Fragen zur Transparenz des ETH-ICOs
Die Kontroverse um Ethereum -ICO ist nicht neu. Schon in der Vergangenheit gab es Diskussionen und Gerüchte über mangelnde Transparenz bei der ETH-Verteilung in der Anfangsphase. Rettigs Anschuldigungen heizen diese Debatten weiter an. Er erwähnte Gerüchte – wenngleich anekdotisch –, wonach eine sehr kleine Anzahl von Personen pseudonymisierte, signifikante Mengen an vorab geschürftem ETH erworben haben soll. Dies nährt die Befürchtung einer möglichen Zentralisierung und Manipulation innerhalb des Ethereum Netzwerks.
Darüber hinaus tauchte ein Video aus dem letzten Jahr wieder auf, in dem ETH-Mitbegründer Joseph Lubin frühen Ethereum Investoren riet, während des ETH-ICOs mehreredentzu verwenden. Diese Strategie zielte offenbar darauf ab, die öffentliche Beteiligung nicht durch die Offenlegung der Vermögenskonzentration bei wenigen Investoren abzuschrecken. Diese Enthüllung wirft weitere Zweifel an der Transparenz des frühen Verteilungsprozesses von ETH auf.
EthereumRuf durch ICO-Vorwürfe in Frage gestellt
Rettigs Engagement bei der Ethereum Foundation dauerte etwa anderthalb Jahre. Als Hauptgrund für seinen Austritt nannte er die seiner Ansicht nach bestehenden Probleme mit dem ETH-Pre-Mining. Laut Rettig hatte sich seine Rolle deutlich von seinen ursprünglichen Erwartungen entfernt, wodurch er das Gefühl hatte, ungewollt die Interessen bestimmter Personen, insbesondere von Joseph Lubin, zu unterstützen.
Diese Anschuldigungen sind keinedent. Steven Nerayoff, ein ehemaliger ETH-Berater, hatte bereits zuvor die Führungsriege von Ethereum, darunter die Mitgründer Vitalik Buterin und Joseph Lubin, der betrügerischen Machenschaften während des ICO beschuldigt. Nerayoff verglich das mutmaßliche Fehlverhalten bei ETH mit dem berüchtigten FTX-Betrug und bezeichnete es als deutlich schwerwiegender.
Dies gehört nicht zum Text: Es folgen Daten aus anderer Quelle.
(* ===== verification/MemberFn.v ===== *)
(** * Bound methods: src/src/memberfn.rs

    A closure over a shared reference to an object and the object it is to be
    called with.  The file is not part of the crate's module list. *)

From S2P Require Import Prelude Effects.

Record MemberFn0 (V X T R : Type) := mkMemberFn0 { fun0 : T -> M V X R; obj0 : T }.
Record MemberFn1 (V X T R A0 : Type) := mkMemberFn1 { fun1 : T -> A0 -> M V X R; obj1 : T }.
Record MemberFn2 (V X T R A0 A1 : Type) := mkMemberFn2 { fun2 : T -> A0 -> A1 -> M V X R; obj2 : T }.
Arguments mkMemberFn0 {V X T R} _ _.
Arguments fun0 {V X T R} _ _.
Arguments obj0 {V X T R} _.
Arguments mkMemberFn1 {V X T R A0} _ _.
Arguments fun1 {V X T R A0} _ _ _.
Arguments obj1 {V X T R A0} _.
Arguments mkMemberFn2 {V X T R A0 A1} _ _.
Arguments fun2 {V X T R A0 A1} _ _ _ _.
Arguments obj2 {V X T R A0 A1} _.

Section Def.
Context {V X T R A0 A1 : Type}.

Definition new0 (o : T) (f : T -> M V X R) : MemberFn0 V X T R := mkMemberFn0 f o.
Definition call0 (self : MemberFn0 V X T R) : M V X R := fun0 self (obj0 self).

Definition new1 (o : T) (f : T -> A0 -> M V X R) : MemberFn1 V X T R A0 := mkMemberFn1 f o.
Definition call1 (self : MemberFn1 V X T R A0) (arg : A0) : M V X R := fun1 self (obj1 self) arg.

Definition new2 (o : T) (f : T -> A0 -> A1 -> M V X R) : MemberFn2 V X T R A0 A1 := mkMemberFn2 f o.
Definition call2 (self : MemberFn2 V X T R A0 A1) (arg0 : A0) (arg1 : A1) : M V X R :=
  fun2 self (obj2 self) arg0 arg1.
End Def.

(** The file's own example. *)
Record Foo := mkFoo { foo_x : Z }.
Definition winning (self : Foo) (a : Z) : Z := usize (a + foo_x self).

Definition main {V X : Type} : M V X unit :=
  let bar := mkFoo 10 in
  let binding := new1 bar (fun f a => ret (winning f a)) in
  let! r := call1 binding 10%Z in
  println ("result: " ++ pretty r).

Example main_prints {V X : Type} (w : World V X) : main w = println "result: 20" w.
Proof. reflexivity. Qed.

Example binding_call {V X : Type} (w : World V X) :
  call1 (new1 (mkFoo 10) (fun f a => ret (winning f a))) 10%Z w = Done 20%Z w.
Proof. reflexivity. Qed.
(** The inner [loop] of [readable]: cut messages off the front of [abuf] and
    send them on; a queue that is gone is not noticed. *)
Fixpoint frame_loop (fuel : nat) (token : Token) (abuf : A) (c : Conn) : M V X (A * Conn) :=
  match fuel with
  | O => out_of_fuel
  | S fuel' =>
      let! '(proto', o) := append (proto c) abuf in
      match o with
      | None => ret (abuf, mkConn (sock c) (outbuf c) (interest c) (conn_tx c) (marker c) proto' (buf c))
      | Some (item, remaining, consumed) =>
          let! _ := send (conn_tx c) (mkProtoMsg item token) in
          frame_loop fuel' token remaining
            (mkConn (sock c) (outbuf c) (interest c) (conn_tx c) (u32 (marker c + consumed)) proto' (buf c))
      end
  end.

(** After the loop: a nearly full buffer is replaced. *)
Definition renew_buf (cfg : NetEngineConfig Alloc) (abuf : A) (c : Conn) : Conn :=
  if (ab_len Alloc A (rb_buf (buf c)) <? u32 (min_read_buf_sz cfg))%Z then
    let newbuf := new_buf (read_buf_sz cfg) (allocator cfg) in
    let newbuf' := if (iob_len abuf >? 0)%Z
                   then mkReadBuf (ab_fill Alloc A (rb_buf newbuf) (as_window_slice abuf))
                   else newbuf in
    mkConn (sock c) (outbuf c) (interest c) (conn_tx c) 0 (proto c) newbuf'
  else c.

(** The branch of [readable] for a connection, up to the hint. *)
Definition readable_conn (fuel : nat) (cfg : NetEngineConfig Alloc) (token : Token) (c : Conn) : M V X Conn :=
  let! '(c, r) := read c in
  match r with
  | Ok (Ready n) =>
      let! _ := debug "read {:?} bytes" [pretty n] in
      let! abuf := unwrap (atomic_slice_pos_from_begin Alloc (A := A) (rb_buf (buf c)) (marker c) (as_i64 n)) in
      let! '(abuf', c) := frame_loop fuel token abuf c in
      ret (renew_buf cfg abuf' c)
  | Ok WouldBlock =>
      let! _ := debug "Got Readable event for socket, but failed to write any bytes" [] in ret c
  | Err e =>
      let! _ := error "error reading from socket: {:?}" [debug_fmt e] in ret c
  end.

Definition readable (fuel : nat) (self : Inner) (token : Token) (hint : ReadHint) : M V X Inner :=
  let! _ := debug "mio_processor::readable top, token: {:?}" [debug_token token] in
  if slab_contains (listeners self) token then readable_listener self token
  else
    match slab_get (conns self) token with
    | None =>
        let! _ := error "Got a readable event for token {:?}, but it is not present in MioHandler connections"
                    [debug_token token] in
        ret self
    | Some c =>
        let! c := readable_conn fuel (config self) token c in
        if hint_contains_hup hint then
          let! _ := drop_conn c in
          ret (with_conns (slab_remove (conns self) token) self)
        else
          let c := with_interest (interest_or (interest c) READABLE) c in
          let! r := reregister_conn (sock c) token (interest c) in
          let! _ := unwrap r in
          ret (with_conns (slab_set (conns self) token c) self)
    end.

(** The tail that [writable] and [notify] share. *)
Definition drain_and_rearm (fuel : nat) (token : Token) (c : Conn) : M V X Conn :=
  let! '(c, remaining) := drain_write_queue_to_socket fuel c in
  if (remaining >? 0)%Z then
    let c := with_interest (interest_or (interest c) WRITABLE) c in
    let! r := reregister_conn (sock c) token (interest c) in
    let! _ := unwrap r in
    ret c
  else ret c.

Definition writable (fuel : nat) (self : Inner) (token : Token) : M V X Inner :=
  let! _ := debug "mio_processor::writable, token: {:?}" [debug_token token] in
  match slab_get (conns self) token with
  | Some c =>
      let! c := drain_and_rearm fuel token c in
      ret (with_conns (slab_set (conns self) token c) self)
  | None => ret self
  end.

Definition notify (fuel : nat) (self : Inner) (msg : StreamBuf A) : M V X Inner :=
  let tok := sb_tok msg in
  match slab_get (conns self) tok with
  | Some c =>
      let c := with_outbuf (outbuf c ++ [msg]) c in
      let! c := drain_and_rearm fuel tok c in
      ret (with_conns (slab_set (conns self) tok c) self)
  | None => ret self
  end.

(** [Handler::timeout]. *)
Definition on_timeout (self : Inner) (tok : Token) : M V X Inner :=
  let! '(cb, handle) := unwrap_opt (slab_get (timeouts self) tok) in
  let! '(cb', go) := call_mut cb in
  let self' := with_timeouts (slab_set (timeouts self) tok (cb', handle)) self in
  if go then ret self'
  else
    let! h := unwrap_opt handle in
    let! _ := clear_timeout h in
    ret self'.

(** ** [impl NetEngine]: the engine over the event loop of the world *)

Definition event_loop_config (queue_sz timeout : Z) : EventLoopConfig :=
  mkEventLoopConfig timeout queue_sz 512 100 1024 65536.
Die jüngsten Anschuldigungen von Rettig haben die Besorgnis über die Zentralisierung von Macht und Reichtum im Ethereum Ökosystem neu entfacht. Die Krypto-Community fordert nun verstärkt Transparenz und faire Geschäftspraktiken von Ethereum und allen großen Blockchain-Projekten. Diese Entwicklungen könnten nachhaltige Auswirkungen auf den Ruf von ETH und die allgemeine Wahrnehmung von ICOs in der Kryptowährungsbranche haben.